Congratulations to PhD student Marcus Colla) for winning the Royal History Society's prestigious Alexander Prize for 2018, for his article 'Prussian Palimpsests: Historic Architecture & Urban Spaces in East Germany, 1945-1961' published in Central European History.

The judges commented:

”This was an exceptional piece of work, on an arresting topic in contemporary history, deftly and elegantly handled and showing considerable analytic subtlety. The author examines the complex interaction of architecture, history and ideology in the political culture of the emerging German Democratic Republic, and considers the ways in which the past and its physical traces proceeded in inherent union with reflections about a future socialist Germany as the new state sought self-legitimation.
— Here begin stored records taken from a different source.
Definition lines_of (max : LevelFilter) (calls : list (moment * record)) : string :=
  foldr (fun '(t, r) s => (if enabled max (level r) then put_down t (format_line (timestamp t) r) else "") +:+ s) "" calls.

(** Only the last file made can be the log. *)
Definition log_is_last (f : log_files) : Prop :=
  forall i, current f = Some i -> length (contents f) = S i.

Lemma all_text_append f i chunk :
  length (contents f) = S i -> all_text (append i chunk f) = all_text f +:+ chunk.
Proof.
  unfold all_text, append. simpl. intros Hi.
  destruct (contents f) as [|s l _] using rev_ind; [done|]. rewrite length_app in Hi. simpl in Hi.
  assert (i = length l + 0)%nat as -> by lia. rewrite alter_app_r. simpl. rewrite !foldr_app. simpl.
  rewrite !str_app_nil_r. induction l as [|x l IH]; simpl; [done|]. by rewrite IH, str_app_assoc.
Qed.

Lemma all_text_rotate c t f : all_text (rotate_log_file c t f) = all_text f.
Proof. unfold rotate_log_file, rename_log. repeat (case_match; try done). Qed.

Lemma all_text_open f :
  log_is_last f ->
  all_text (open_log f).2 = all_text f /\ length (contents (open_log f).2) = S (open_log f).1
  /\ current (open_log f).2 = Some (open_log f).1.
Proof.
  intros Hl. unfold open_log. destruct (current f) as [j|] eqn:Ec; simpl.
  - split_and!; [done|by apply Hl|done].
  - split_and!; [|rewrite length_app; simpl; lia|done]. unfold all_text. simpl. by rewrite foldr_app.
Qed.

Lemma rotate_last c t f : log_is_last f -> log_is_last (rotate_log_file c t f).
Proof.
  intros Hl. unfold rotate_log_file, rename_log.
  destruct (rotate_due c f), (rename_ok t), (current f) eqn:Ec; try done; by intros i [=].
Qed.

Lemma log_all_text c max t r f :
  log_is_last f ->
  log_is_last (log c max t r f)
  /\ all_text (log c max t r f) = all_text f +:+ lines_of max [(t, r)].
Proof.
  intros Hl. unfold log, lines_of. simpl. destruct (enabled max (level r)); simpl; [|by rewrite str_app_nil_r].
  unfold write_line, put_down. apply (rotate_last c t) in Hl. pose proof (all_text_rotate c t f) as Hr.
  destruct (open_ok t); [|by rewrite !str_app_nil_r]. rewrite str_app_nil_r.
  apply all_text_open in Hl as (Ht & Hlen & Hc). destruct (open_log _) as [i f1]. simpl in *. split.
  - intros j. destruct (line_written t); simpl; rewrite !length_alter; congruence.
  - destruct (line_written t); rewrite !all_text_append by (simpl; rewrite ?length_alter; done); rewrite Ht, Hr;
      by rewrite <- ?str_app_assoc.
Qed.

Lemma lines_of_app max l1 l2 : lines_of max (l1 ++ l2) = lines_of max l1 +:+ lines_of max l2.
Proof. unfold lines_of. induction l1 as [|[t r] l1 IH]; simpl; [done|]. by rewrite IH, str_app_assoc. Qed.

Lemma str_app_inj_r s1 s2 t : s1 +:+ t = s2 +:+ t -> s1 = s2.
Proof.
  revert s2. induction s1 as [|a s1 IH]; intros [|b s2] E; try done.
  - apply (f_equal String.length) in E. rewrite !str_length_app in E. simpl in E. lia.
  - apply (f_equal String.length) in E. rewrite !str_length_app in E. simpl in E. lia.
  - rewrite !str_app_cons in E. injection E as -> E. f_equal. by apply IH.
Qed.

Lemma backup_file_inj c t1 t2 : backup_file c t1 = backup_file c t2 -> t1 = t2.
Proof.
  unfold backup_file. intros E. apply (inj (String.append _)), (inj (String.append _)) in E.
  by eapply str_app_inj_r.
Qed.

(** Backups are named after the seconds of the calls. *)
Lemma log_backups c max t r f name i :
  backups (log c max t r f) !! name = Some i -> name = backup_file c (second t) \/ backups f !! name = Some i.
Proof.
  unfold log, write_line, rotate_log_file, rename_log, open_log. repeat (case_match; simplify_eq/=; auto).
  all: intros Hl; apply lookup_insert_Some in Hl; naive_solver.
Qed.

(** A run of one caller, with the names of its backups. *)
Lemma log_all_runs c max calls left :
  NoDup (second ∘ fst <$> calls) ->
  let f := log_all c max calls (files (log_start left 1)) in
  (exists h, rtc (log_step c true) (log_start left 1) (LogState f [Idle] h))
  /\ (forall name i, backups f !! name = Some i -> exists tr, tr ∈ calls /\ name = backup_file c (second tr.1))
  /\ log_is_last f /\ all_text f = default "" left +:+ lines_of max calls.
Proof.
  induction calls as [|[t r] calls IH] using rev_ind; intros Hnd.
  - split_and!; [by exists []|intros name i Hi; simpl in Hi; by rewrite lookup_empty in Hi| |by destruct left].
    destruct left; by intros i [= <-].
  - rewrite fmap_app in Hnd. apply NoDup_app in Hnd as (Hnd & Hnew & _). unfold log_all. rewrite foldl_app. simpl.
    destruct (IH Hnd) as ([h Hr] & Hb & Hl & Htext).
    set (f := foldl _ _ calls) in *. change (log_all c max calls _) with f in *.
    destruct (log_all_text c max t r f Hl) as [Hl' Ht']. split_and!.
    + destruct (log_is_run c true max t r 0%nat (LogState f [Idle] h)) as [h' Hr']; [done| |].
      * intros _ _ _. apply eq_None_not_Some. intros [i Hi]. apply Hb in Hi as ([t' r'] & Hin & E).
        apply backup_file_inj in E. apply (Hnew (second t)); [|by left].
        apply list_elem_of_fmap. by exists (t', r').
      * exists h'. by etrans.
    + intros name i Hi. apply log_backups in Hi as [->|Hi].
      * exists (t, r). split; [set_solver|done].
      * apply Hb in Hi as (tr & Hin & ->). exists tr. split; [set_solver|done].
    + exact Hl'.
    + rewrite Ht', Htext, lines_of_app. by rewrite str_app_assoc.
Qed.

(** C29: one caller whose calls all fall in seconds of their own, logging to files
    that start with the log alone (if any): whatever renamings, openings and
    writes fail, every file made is the log or a backup, only the last can be
    the log, and read one after the other they are what the log held before and
    then, for each call of an enabled level in order, what its one attempt put
    down: the line and its end when nothing failed, the line without its end or
    a first part of it when a write failed, nothing when the log did not open.
    No line is repeated, moved or tried again. *)
Theorem log_reads_back c max calls left :
  NoDup (second ∘ fst <$> calls) ->
  let f := log_all c max calls (files (log_start left 1)) in
  all_text f = default "" left +:+ lines_of max calls
  /\ log_is_last f
  /\ forall i, (i < length (contents f))%nat -> named f i.
Proof.
  intros Hnd. destruct (log_all_runs c max calls left Hnd) as ([h Hr] & _ & Hl & Ht).
  split_and!; [done|done|]. intros i Hi.
  apply (log_runs_inv c left _ _ Hr (log_start_inv left 1)). exact Hi.
Qed.

(** after any calls, the last of which was to be logged, the log is below its
    limit plus that line, unless its renaming or opening failed. *)
Theorem log_bounded c max calls t r f i :
  0 <= log_size c -> enabled max (level r) = true -> rename_ok t = true -> open_ok t = true ->
  let f' := log_all c max (calls ++ [(t, r)]) f in
  current f' = Some i ->
  str_len (content f' i) <= Z.max 0 (log_size c - 1) + str_len (format_line (timestamp t) r) + 1.
Proof. intros Hc He Hr Ho. unfold log_all. rewrite foldl_app. by apply log_size_after. Qed.

(** ** What can go wrong *)

(** however large the limit, two threads that log in the same second when the
    log is full can leave nothing of it: the one renames it and starts a new
    file, the other, which saw the full one, renames the new file over the
    backup. *)
Theorem race_loses_log c left line1 line2 timestamp :
  log_size c <= str_len left ->
  exists s, rtc (log_step c false) (log_start (Some left) 2) s
    /\ backups (files s) = {[backup_file c timestamp := 1%nat]} /\ content (files s) 1 = line1 +:+ newline
    /\ current (files s) = Some 2%nat /\ content (files s) 2 = line2 +:+ newline.
Proof.
  intros Hfull. assert (rotate_due c (files (log_start (Some left) 2)) = true) as Hdue by (by apply Z.leb_le).
  set (b := backup_file c timestamp).
  eexists. split.
  { eapply rtc_l; [apply (Call c false 0 line1); reflexivity|].
    eapply rtc_l; [apply (Call c false 1 line2); reflexivity|].
    eapply rtc_l; [apply (TooLarge c false 0 line1 timestamp); [reflexivity|exact Hdue]|].
    eapply rtc_l; [apply (TooLarge c false 1 line2 timestamp); [reflexivity|exact Hdue]|].
    eapply rtc_l; [apply (RenameDone c false 0 line1 b); [reflexivity|done]|].
    eapply rtc_l; [apply (OpenDone c false 0 line1); reflexivity|].
    eapply rtc_l; [apply (WriteText c false 0 1 line1); reflexivity|].
    eapply rtc_l; [apply (WriteEnd c false 0 1); reflexivity|].
    eapply rtc_l; [apply (RenameDone c false 1 line2 b); [reflexivity|done]|].
    eapply rtc_l; [apply (OpenDone c false 1 line2); reflexivity|].
    eapply rtc_l; [apply (WriteText c false 1 2 line2); reflexivity|].
    eapply rtc_l; [apply (WriteEnd c false 1 2); reflexivity|]. reflexivity. }
  split_and!; [apply insert_insert_eq|reflexivity..].
Qed.

(** *** Forms of lines *)

Lemma split_at_bracket m r : contains "] " m = false -> split_at_first "] " (m +:+ "] " +:+ r) = Some (m, r).
Proof.
  induction m as [|a m IH]; [done|]. intros Hc. rewrite str_app_cons.
  assert (strip_prefix "] " (String a (m +:+ "] " +:+ r)) = None) as Hn.
  { cbn [contains] in Hc. apply orb_false_iff in Hc as [Hc _]. unfold starts_with in Hc. apply bool_decide_eq_false in Hc.
    cbn [strip_prefix]. case_bool_decide as Ea; [|done]. destruct m as [|b m]; [done|]. rewrite str_app_cons.
    case_bool_decide as Eb; [|done]. subst. destruct Hc. by eexists. }
  cbn [split_at_first]. rewrite Hn. cbn [contains] in Hc. apply orb_false_iff in Hc as [_ Hc]. by rewrite IH.
Qed.

(** a module's message is logged under its name and level, whatever its text,
    when the name has no bracket followed by a space. *)
Theorem module_line timestamp m text r :
  args r = log_mod m text -> contains "] " m = false ->
  format_line timestamp r = "[" +:+ timestamp +:+ "] [/" +:+ m +:+ "/" +:+ level_display (level r) +:+ "] " +:+ text.
Proof.
  intros Ha Hm. unfold format_line. rewrite Ha. unfold log_mod.
  replace (strip_prefix "[PLAIN] " _) with (@None string) by done. rewrite strip_prefix_app. simpl.
  by rewrite split_at_bracket.
Qed.
(* ===== verification/UsbService.v ===== *)
(** * The USB services

    [start_usb_services] and [start_usb_hotplug_handler] of
    [crates/udisk/src/monitor.rs]: the first report of the storage devices once
    there is a token, the hot-plug callbacks from then on, and the task that
    reports anew on every signal of theirs.  The callbacks, the handler, the
    spawned disabling of devices and the bus itself run side by side. *)

From S2P Require Import Prelude RustStr Json Usb TaskFetcher.

Record usb_service := Service {
  mon : monitor;
  events : list (bool * usb_device);    (** not yet called back: arrived or left *)
  start_list : option (list UsbInfo);   (** read, while there is no token *)
  handler : option (list UsbInfo);      (** read by the handler, not yet sent *)
  eid_map : gmap string UsbInfo;        (** EID_TO_DEVICE_INFO *)
  posted : list string                  (** the bodies of the reports *)
}.

Section service.
Context (md5_hex : string -> string) (text : value -> string).
(** What [rusb] says of an entry of sysfs. *)
Context (dev_of : string * device -> usb_device).

Abbreviation listing := (get_all_local_usb_devices md5_hex).

Definition set_sysfs (fs : sysfs) (m : monitor) : monitor :=
  Monitor (lists m) (seen_devices m) (device_info_cache m) fs (audit m) (signals m).
Definition set_lists (l : BlackWhiteList) (m : monitor) : monitor :=
  Monitor l (seen_devices m) (device_info_cache m) (devices m) (audit m) (signals m).
Definition take_signal (m : monitor) : monitor :=
  Monitor (lists m) (seen_devices m) (device_info_cache m) (devices m) (audit m) (pred (signals m)).

(** The bus: events are queued once the callbacks are registered. *)
Definition bus (arrived : bool) (e : string * device) (fs : sysfs) (s : usb_service) : usb_service :=
  Service (set_sysfs fs (mon s))
    (match start_list s with Some _ => events s | None => events s ++ [(arrived, dev_of e)] end)
    (start_list s) (handler s) (eid_map s) (posted s).

Definition call_back (usb_switch usb_protect : bool) (now : Z) (ev : bool * usb_device) (rest : list (bool * usb_device))
    (s : usb_service) : usb_service :=
  Service (if ev.1 then device_arrived md5_hex usb_switch usb_protect now ev.2 (mon s)
           else device_left usb_switch usb_protect now ev.2 (mon s))
    rest (start_list s) (handler s) (eid_map s) (posted s).

(** [upload_usb_info]: whatever the server answers. *)
Definition upload_usb_info (l : list UsbInfo) (s : usb_service) : usb_service :=
  Service (mon s) (events s) (start_list s) (handler s) (eid_map s) (posted s ++ [build_usb_json text l]).

(** There is a token: the list read at the start is sent, and the callbacks are
    registered, with an event for each device that is there. *)
Definition register_callbacks (l : list UsbInfo) (s : usb_service) : usb_service :=
  let s := upload_usb_info l s in
  Service (mon s) (events s ++ ((true,.) ∘ dev_of <$> devices (mon s))) None (handler s) (eid_map s) (posted s).

(** The handler takes a signal and lists the devices; then it sends the list. *)
Definition receive (s : usb_service) : usb_service :=
  let l := listing (devices (mon s)) in
  Service (take_signal (mon s)) (events s) (start_list s) (Some l) (update_device_cache l) (posted s).
Definition send_list (l : list UsbInfo) (s : usb_service) : usb_service :=
  let s := upload_usb_info l s in
  Service (mon s) (events s) (start_list s) None (eid_map s) (posted s).

Definition on_monitor (f : monitor -> monitor) (s : usb_service) : usb_service :=
  Service (f (mon s)) (events s) (start_list s) (handler s) (eid_map s) (posted s).

Definition report_of (fs : sysfs) : string := build_usb_json text (listing fs).

(** Callbacks that send a signal while USB control is on. *)
Definition will_signal (ev : bool * usb_device) : bool :=
  if ev.1 then descriptor_ok ev.2 && is_usb_storage ev.2 else true.

(** A step is [missed] when it changes what there is to report, or takes an
    event that tells of such a change, without a signal to the handler: a
    callback while USB control is off, and a device the thread of a black list
    disables, whose interfaces vanish. *)
Inductive service_step : bool -> usb_service -> usb_service -> Prop :=
| Plug e s : service_step false s (bus true e (devices (mon s) ++ [e]) s)
| Unplug e l1 l2 s : devices (mon s) = l1 ++ e :: l2 -> service_step false s (bus false e (l1 ++ l2) s)
| Callback usb_switch usb_protect now ev rest s :
    events s = ev :: rest ->
    service_step (negb usb_switch && will_signal ev) s (call_back usb_switch usb_protect now ev rest s)
| TokenSet l s : start_list s = Some l -> service_step false s (register_callbacks l s)
| Receive s : (0 < signals (mon s))%nat -> handler s = None -> service_step false s (receive s)
| Send l s : handler s = Some l -> service_step false s (send_list l s)
| Lists o s : service_step false s (on_monitor (fun m => set_lists (update o (lists m)) m) s)
| Disable eids s :
    let fs := (handle_blacklist_update md5_hex eids (devices (mon s))).2 in
    service_step (negb (bool_decide (report_of fs = report_of (devices (mon s))))) s
      (on_monitor (fun m => set_sysfs fs m) s).

Definition start_usb_services (l : BlackWhiteList) (fs : sysfs) : usb_service :=
  Service (Monitor l [] ∅ fs [] 0) [] (Some (listing fs)) None (update_device_cache (listing fs)) [].

(** ** The reports follow the devices *)

Definition listed (e : string * device) : bool := has_ids e.2 && is_storage e.2.

Lemma report_unlisted fs e : listed e = false -> report_of (fs ++ [e]) = report_of fs.
Proof.
  unfold listed, report_of, get_all_local_usb_devices. destruct e as [n d]. simpl. intros He.
  rewrite retain_app. simpl. by rewrite He, app_nil_r.
Qed.

(** *** Work to be done *)

(** Either a report of the devices as they are is the last one, or something is
    on its way that makes the next. *)
Definition follows (s : usb_service) : Prop :=
  existsb will_signal (events s) = true \/ (0 < signals (mon s))%nat
  \/ (exists l, handler s = Some l /\ build_usb_json text l = report_of (devices (mon s)))
  \/ (handler s = None /\ last (posted s) = Some (report_of (devices (mon s)))).

Definition quiet (s : usb_service) : Prop :=
  events s = [] /\ signals (mon s) = 0%nat /\ handler s = None /\ start_list s = None.

Lemma quiet_last s : follows s -> quiet s -> last (posted s) = Some (report_of (devices (mon s))).
Proof.
  intros Hf (He & Hs & Hh & _). unfold follows in Hf. rewrite He, Hs, Hh in Hf.
  destruct Hf as [Hf|[Hf|[(l & Hf & _)|[_ Hf]]]]; [done|lia|done|done].
Qed.

Lemma send_signal_pos n : (0 < send_signal n)%nat.
Proof. unfold send_signal. destruct (Nat.ltb_spec n 100); lia. Qed.

Lemma callback_signals usb_switch usb_protect now ev rest s :
  negb usb_switch && will_signal ev = false ->
  if will_signal ev then (0 < signals (mon (call_back usb_switch usb_protect now ev rest s)))%nat
  else mon (call_back usb_switch usb_protect now ev rest s) = mon s.
Proof.
  destruct usb_switch; simpl; intros Hw; [clear Hw|rewrite Hw];
    (destruct ev as [[] dev]; unfold will_signal, call_back in *; simpl in *; [|try done]); [|..|done].
  - unfold device_arrived. simpl. destruct (descriptor_ok dev), (is_usb_storage dev); simpl; try done.
    apply send_signal_pos.
  - unfold device_left. simpl. destruct (device_info_cache (mon s) !! _) as [[eid name]|]; simpl.
    + destruct (get_device_list_status _ _); apply send_signal_pos.
    + apply send_signal_pos.
Qed.

(** [rusb] sees the storage devices that are listed, with their descriptors. *)
Context (Hsees : forall e, listed e = true -> will_signal (true, dev_of e) = true).

Lemma bus_follows arrived e fs s :
  start_list s = None ->
  will_signal (arrived, dev_of e) = true \/ report_of fs = report_of (devices (mon s)) ->
  follows s -> follows (bus arrived e fs s).
Proof.
  intros Hn He Hf. unfold follows, bus in *. rewrite Hn. simpl. rewrite existsb_app. simpl.
  destruct He as [-> | ->]; [left; by rewrite orb_true_r|].
  destruct Hf as [->|Hf]; [by left|]. by right.
Qed.

Lemma service_step_follows s s' :
  service_step false s s' -> start_list s = None -> follows s -> start_list s' = None /\ follows s'.
Proof.
  remember false as missed eqn:Hm. intros Hstep Hn Hf.
  destruct Hstep as [e s|e l1 l2 s El|on p now ev rest s Ee|l s Es|s Hpos Hh|l s Hh|o s|eids s fs]; try (split; [done|]).
  - apply bus_follows; [done| |done]. destruct (listed e) eqn:El; [left; by apply Hsees|].
    right. by apply report_unlisted.
  - apply bus_follows; [done|by left|done].
  - pose proof (callback_signals on p now ev rest s Hm) as Hc. destruct (will_signal ev) eqn:Ew.
    + by right; left.
    + unfold follows in *. rewrite Hc. rewrite Ee in Hf. simpl in Hf. by rewrite Ew in Hf.
  - congruence.
  - right; right; left. eexists. by split.
  - destruct Hf as [Hf|[Hf|[(l' & Hl & Hr)|[Hf _]]]]; [by left|by right; left| |congruence].
    right; right; right. split; [done|]. simpl. rewrite last_snoc. congruence.
  - exact Hf.
  - apply negb_false_iff, bool_decide_eq_true in Hm. unfold follows in *. simpl. by rewrite Hm.
Qed.

Lemma runs_follow s s' :
  rtc (service_step false) s s' -> start_list s = None -> follows s -> start_list s' = None /\ follows s'.
Proof. induction 1; [done|]. intros Hn Hf. edestruct service_step_follows; eauto. Qed.

Lemma register_follows l s :
  report_of (devices (mon s)) = build_usb_json text l \/ existsb listed (devices (mon s)) = true ->
  handler s = None -> follows (register_callbacks l s).
Proof.
  intros [Hl|Hl] Hh.
  - right; right; right. simpl. split; [done|]. rewrite last_snoc. congruence.
  - left. simpl. rewrite existsb_app. apply orb_true_iff. right. apply existsb_exists in Hl as (e & Hin & He).
    apply existsb_exists. exists (true, dev_of e). split; [|by apply Hsees].
    apply list_elem_of_In, list_elem_of_fmap. exists e. split; [done|]. by apply list_elem_of_In.
Qed.

(** C13: if [rusb] sees every storage device that sysfs lists, with its descriptor:
    right after the registration of the callbacks, provided a storage device is
    there or the devices are still those first listed, and later in any state in
    which a signal, a signalling event or a list just read is still to be
    handled, or the last report is right, whatever was missed before: from there
    on, whatever is plugged, unplugged, listed or disabled, in whatever order
    the callbacks, the handler and the bus take turns, and though signals are
    dropped when their channel is full, when all have come to rest the last
    report sent is that of the devices there are.  The steps left out are the
    missed ones: an event called back while USB control is off, and a device
    whose interfaces vanish because the thread of a black list disabled it. *)
Theorem reports_follow_devices :
  (forall l s,
     report_of (devices (mon s)) = build_usb_json text l \/ existsb listed (devices (mon s)) = true ->
     handler s = None -> follows (register_callbacks l s))
  /\ forall s s', start_list s = None -> follows s -> rtc (service_step false) s s' -> quiet s' ->
       last (posted s') = Some (report_of (devices (mon s'))).
Proof.
  split; [apply register_follows|]. intros s s' Hn Hf Hr Hq.
  apply quiet_last; [|done]. by apply (runs_follow _ _ Hr).
Qed.

(** a device that is taken out before the agent has its token is reported all
    the same, and when no other is there nothing corrects the report. *)
Theorem gone_before_token_reported lists0 e :
  exists s, rtc (service_step false) (start_usb_services lists0 [e]) s /\ quiet s
    /\ devices (mon s) = [] /\ posted s = [report_of [e]].
Proof.
  eexists. split.
  - eapply rtc_l; [by apply (Unplug e [] [])|]. eapply rtc_l; [by apply TokenSet|]. reflexivity.
  - by split_and!.
Qed.
End service.

(** ** A stick *)

Module UsbDemo.
Definition seen_stick (_ : string * device) : usb_device := sample_stick.
(** The text of the data, or the number of devices. *)
Definition json (v : value) : string :=
  match v with
  | Array l => dec (Z.of_nat (length l))
  | Object ((_, Str data) :: _) => data
  | _ => ""
  end.
Definition before : usb_service := start_usb_services id new_lists [("1-2", sample_entry)].

Definition stick_list : list UsbInfo := get_all_local_usb_devices id [("1-2", sample_entry)].
Definition blocked : string * device := ("1-2", deauthorized sample_entry).

(** The stick that is there is blocked: it is no longer listed.  It is taken out
    before the list is sent, and the list is sent again after it. *)
Definition sent_late : usb_service :=
  send_list json []
    (bus seen_stick false blocked [] (receive id (call_back id true true 5 (true, sample_stick) [] (register_callbacks json seen_stick stick_list before)))).
Definition after : usb_service :=
  send_list json [] (receive id (call_back id true true 6 (false, sample_stick) [] sent_late)).

Lemma before_runs : rtc (service_step id json seen_stick false) (register_callbacks json seen_stick stick_list before) after.
Proof.
  eapply rtc_l; [by apply (Callback id json seen_stick true true 5 (true, sample_stick) [])|].
  eapply rtc_l; [apply Receive; [vm_compute; lia|reflexivity]|].
  eapply rtc_l; [apply (Unplug id json seen_stick blocked [] []); vm_compute; reflexivity|].
  eapply rtc_l; [apply (Send id json seen_stick []); reflexivity|].
  eapply rtc_l; [apply (Callback id json seen_stick true true 6 (false, sample_stick) []); reflexivity|].
  eapply rtc_l; [apply Receive; [vm_compute; lia|reflexivity]|].
  eapply rtc_l; [apply (Send id json seen_stick []); reflexivity|]. reflexivity.
Qed.

Lemma reports_follow_devices_witness :
  posted after = ["1"; "[]"; "[]"] /\ devices (mon after) = [] /\ last (posted after) = Some (report_of id json []).
Proof.
  split; [vm_compute; reflexivity|]. split; [vm_compute; reflexivity|].
  destruct (reports_follow_devices id json seen_stick (fun _ _ => eq_refl)) as [H1 H2].
  apply (H2 (register_callbacks json seen_stick stick_list before)); [reflexivity| |apply before_runs|].
  - apply H1; [left|]; reflexivity.
  - split_and!; vm_compute; reflexivity.
Defined.

(** Two steps that are missed: a stick taken out while USB control is off, and a
    stick that is black-listed while it is there.  Both stay in the last report. *)
Definition registered : usb_service :=
  send_list json stick_list (receive id
    (call_back id true false 5 (true, sample_stick) [] (register_callbacks json seen_stick stick_list before))).

Example missed_while_off :
  let s := call_back id false false 6 (false, sample_stick) [] (bus seen_stick false ("1-2", sample_entry) [] registered) in
  quiet s /\ devices (mon s) = [] /\ last (posted s) = Some "1".
Proof. vm_compute. split_and!; reflexivity. Qed.

Example missed_blacklisting :
  let fs := (handle_blacklist_update id [device_eid id sample_entry] (devices (mon registered))).2 in
  let s := on_monitor (set_sysfs fs) registered in
  quiet s /\ get_all_local_usb_devices id (devices (mon s)) = [] /\ last (posted s) = Some "1".
Proof. vm_compute. split_and!; reflexivity. Qed.
End UsbDemo.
The treatment of historic architecture was an inherently divisive issue, even within the ruling Socialist Unity Party (SED), as not even a self-professed revolutionary regime could avoid the need to deal with the symbolic urban landscape it had inherited: through a number of case studies the author shows how the treatment of sites of memory considered in any way ‘Prussian’ (and therefore regressive) in fact varied substantially over time, and just how tenuous and contingent was the reciprocity of old and new in generating political legitimacy.

This article was a distinctive and distinguished piece of historical analysis, elegantly expressed and argued throughout."